Volkswagen, giudice USA approva maxi patteggiamento per Dieselgate

Volkswagen (DE0007664039) ha fatto un importante passo in avanti per risolvere una buona parte dei suoi problemi legali negli Stati Uniti legati allo scandalo del “Dieselgate”. Il giudice federale Charles Breyer, a San Francisco, ha approvato in via definitiva il maxi patteggiamento che potrebbe costare al gruppo tedesco fino a 16,5 miliardi di dollari.

Il compromesso è “giusto, appropriato e adeguato”, ha comunicato il tribunale di Breyer. Il giudice aveva già segnalato in un’udienza tenutasi una settimana fa che avrebbe dato via libera all’accordo.

“L’approvazione dell’accordo è una importante pietra miliare nel nostro percorso per risolvere il problema che abbiamo creato un po’ di tempo fa”, ha dichiarato Matthias Mueller, il numero uno di Volkswagen. “Sono grato a tutti coloro che hanno contribuito a raggiungere questo obiettivo intermedio. Ciò ci dà fiducia per le prossime settimane, abbiamo ancora alcuni problemi da risolvere”.

Volkswagen aveva raggiunto a giugno con le autorità statunitensi e con molti proprietari di auto diesel negli Stati Uniti un accordo per pagare fino a 14,7 miliardi di dollari. La somma è successivamente aumentata a seguito di accordi con i procuratori di Stato e con i concessionari. A luglio Breyer aveva approvato il patteggiamento in via provvisoria. Il compromesso è stato accolto positivamente dai clienti. La maggior parte di loro si è già registrata per accettare l’offerta.

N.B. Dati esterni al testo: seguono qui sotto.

(* ===== verification/Vmm.v ===== *)
(** * The virtual memory manager ([kernel/vmm.c], [kernel/vmm.h])

    Regions live in a static pool and are linked by pointers into it; an address space
    is the kernel's static one or a structure from the heap, named by its address. *)

From stdpp Require Import base gmap list numbers option strings.
From Stdlib Require Import ZArith Lia.
From S2P Require Import Prelude Machine Pmm Paging Kheap.

Inductive region_type :=
  | REGION_FREE | REGION_KERNEL_CODE | REGION_KERNEL_DATA | REGION_KERNEL_HEAP
  | REGION_KERNEL_STACK | REGION_IDENTITY_MAP | REGION_USER_CODE | REGION_USER_DATA
  | REGION_USER_HEAP | REGION_USER_STACK | REGION_MMIO.

#[export] Instance region_type_eq_dec : EqDecision region_type.
Proof. solve_decision. Defined.

Definition type_code (t : region_type) : Z :=
  match t with
  | REGION_FREE => 0 | REGION_KERNEL_CODE => 1 | REGION_KERNEL_DATA => 2
  | REGION_KERNEL_HEAP => 3 | REGION_KERNEL_STACK => 4 | REGION_IDENTITY_MAP => 5
  | REGION_USER_CODE => 6 | REGION_USER_DATA => 7 | REGION_USER_HEAP => 8
  | REGION_USER_STACK => 9 | REGION_MMIO => 10
  end.

Definition VMM_READ : Z := 0x01.
Definition VMM_WRITE : Z := 0x02.
Definition VMM_EXEC : Z := 0x04.
Definition VMM_USER : Z := 0x08.
Definition VMM_MAX_REGIONS : Z := 256.

(** A pointer into [region_pool]; [None] is [NULL]. *)
Abbreviation rptr := (option nat).

Record region := Region {
  r_base : Z;
  r_size : Z;
  r_flags : Z;
  r_type : region_type;
  r_next : rptr;
}.

Record space := Space {
  page_directory : Z;
  regions : rptr;
  region_count : Z;
}.

(** A pointer to an address space that is not [NULL]. *)
Inductive sptr := KernelSpace | HeapSpace (addr : Z).

#[export] Instance sptr_eq_dec : EqDecision sptr.
Proof. solve_decision. Defined.

Record vsys := Vsys {
  v_h : hsys;
  region_pool : list region;
  region_pool_used : Z;
  kernel_space : space;
  heap_spaces : gmap Z space;
  current_space : option sptr;
  fault_handler : bool;
}.

Definition v_lens : lens vsys hsys :=
  Lens v_h (fun h s => Vsys h (region_pool s) (region_pool_used s) (kernel_space s) (heap_spaces s)
                            (current_space s) (fault_handler s)).

#[export] Instance v_lens_laws : LensLaws v_lens.
Proof. split; by intros; try destruct s. Qed.

Definition set_pool (l : list region) (s : vsys) : vsys :=
  Vsys (v_h s) l (region_pool_used s) (kernel_space s) (heap_spaces s) (current_space s) (fault_handler s).
Definition set_pool_used (n : Z) (s : vsys) : vsys :=
  Vsys (v_h s) (region_pool s) n (kernel_space s) (heap_spaces s) (current_space s) (fault_handler s).
Definition set_spaces (k : space) (m : gmap Z space) (s : vsys) : vsys :=
  Vsys (v_h s) (region_pool s) (region_pool_used s) k m (current_space s) (fault_handler s).
Definition set_current (p : option sptr) (s : vsys) : vsys :=
  Vsys (v_h s) (region_pool s) (region_pool_used s) (kernel_space s) (heap_spaces s) p (fault_handler s).
Definition set_fault_handler (s : vsys) : vsys :=
  Vsys (v_h s) (region_pool s) (region_pool_used s) (kernel_space s) (heap_spaces s) (current_space s) true.

(** Lower layers. *)
Definition v_paging {A} (m : M gsys A) : M vsys A := zoom v_lens (zoom h_lens m).
Definition v_hw {A} (m : M machine A) : M vsys A := v_paging (hw m).
Definition v_kprintf (fmt : string) (args : list karg) : M vsys unit := v_hw (kprintf fmt args).
Definition v_alloc_frame : M vsys Z := v_paging (zoom g_lens pmm_alloc_frame).
Definition v_free_frame (a : Z) : M vsys unit := v_paging (zoom g_lens (pmm_free_frame a)).

(** Structures behind pointers. *)
Definition rd_region (i : nat) : M vsys region :=
  fun s => match region_pool s !! i with
           | Some r => Ok r s
           | None => Stop (OutOfBounds (Z.of_nat i)) s
           end.
Definition wr_region (i : nat) (f : region -> region) : M vsys unit :=
  fun s => match region_pool s !! i with
           | Some r => Ok tt (set_pool (<[i := f r]> (region_pool s)) s)
           | None => Stop (OutOfBounds (Z.of_nat i)) s
           end.
Definition rd_space (p : sptr) : M vsys space :=
  fun s => match p with
           | KernelSpace => Ok (kernel_space s) s
           | HeapSpace a => match heap_spaces s !! a with
                            | Some sp => Ok sp s
                            | None => Stop Undefined s
                            end
           end.
Definition wr_space (p : sptr) (f : space -> space) : M vsys unit :=
  fun s => match p with
           | KernelSpace => Ok tt (set_spaces (f (kernel_space s)) (heap_spaces s) s)
           | HeapSpace a => match heap_spaces s !! a with
                            | Some sp => Ok tt (set_spaces (kernel_space s) (<[a := f sp]> (heap_spaces s)) s)
                            | None => Stop Undefined s
                            end
           end.

(** [kfree(space)]: the structure is gone. *)
Definition free_space (a : Z) : M vsys unit :=
  zoom v_lens (kfree a) ;;;
  modify (fun s => set_spaces (kernel_space s) (delete a (heap_spaces s)) s).

(** [p->next] through a pointer that may be [NULL]. *)
Definition deref (p : rptr) : M vsys nat :=
  match p with Some i => ret i | None => stop_with (PageFault 0) end.

Definition set_next (n : rptr) (r : region) : region :=
  Region (r_base r) (r_size r) (r_flags r) (r_type r) n.
Definition set_regions (p : rptr) (sp : space) : space :=
  Space (page_directory sp) p (region_count sp).
Definition add_count (d : Z) (sp : space) : space :=
  Space (page_directory sp) (regions sp) (region_count sp +u d).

Volkswagen offre ai proprietari di auto diesel negli Stati Uniti, a seconda del modello e dell’anno di costruzione, un risarcimento tra 5.100 e 10.000 dollari. Il gruppo tedesco deve inoltre offrire la possibilità del riacquisto della vettura oppure la sua modifica per rimetterla in regola con le norme. Volkswagen si è finora rifiutato di stringere simili accordi in Europa. A livello globale sono state manipolate circa 11 milioni di automobili.

Il patteggiamento stretto negli Stati Uniti riguarda 475.000 vetture equipaggiate con motore diesel 2.0 TDI, su cui è stato installato un software per truccare i risultati dei test delle emissioni. Dopo le accuse mosse dall’EPA (dall’Environmental Protection Agency), l’agenzia federale che si occupa di protezione dell’ambiente, Volkswagen aveva ammesso nel settembre del 2015 la manipolazione facendo scoppiare l’ormai famoso scandalo.

Resta ancora aperta la questione di circa 85.000 vetture equipaggiate con motori V6 3.0 TDI manomessi con il software fraudolento. Volkswagen sta ancora cercando un compromesso con le autorità statunitensi. Il giudice Breyer ha dato tempo fino al 3 novembre per ricevere proposte dettagliate.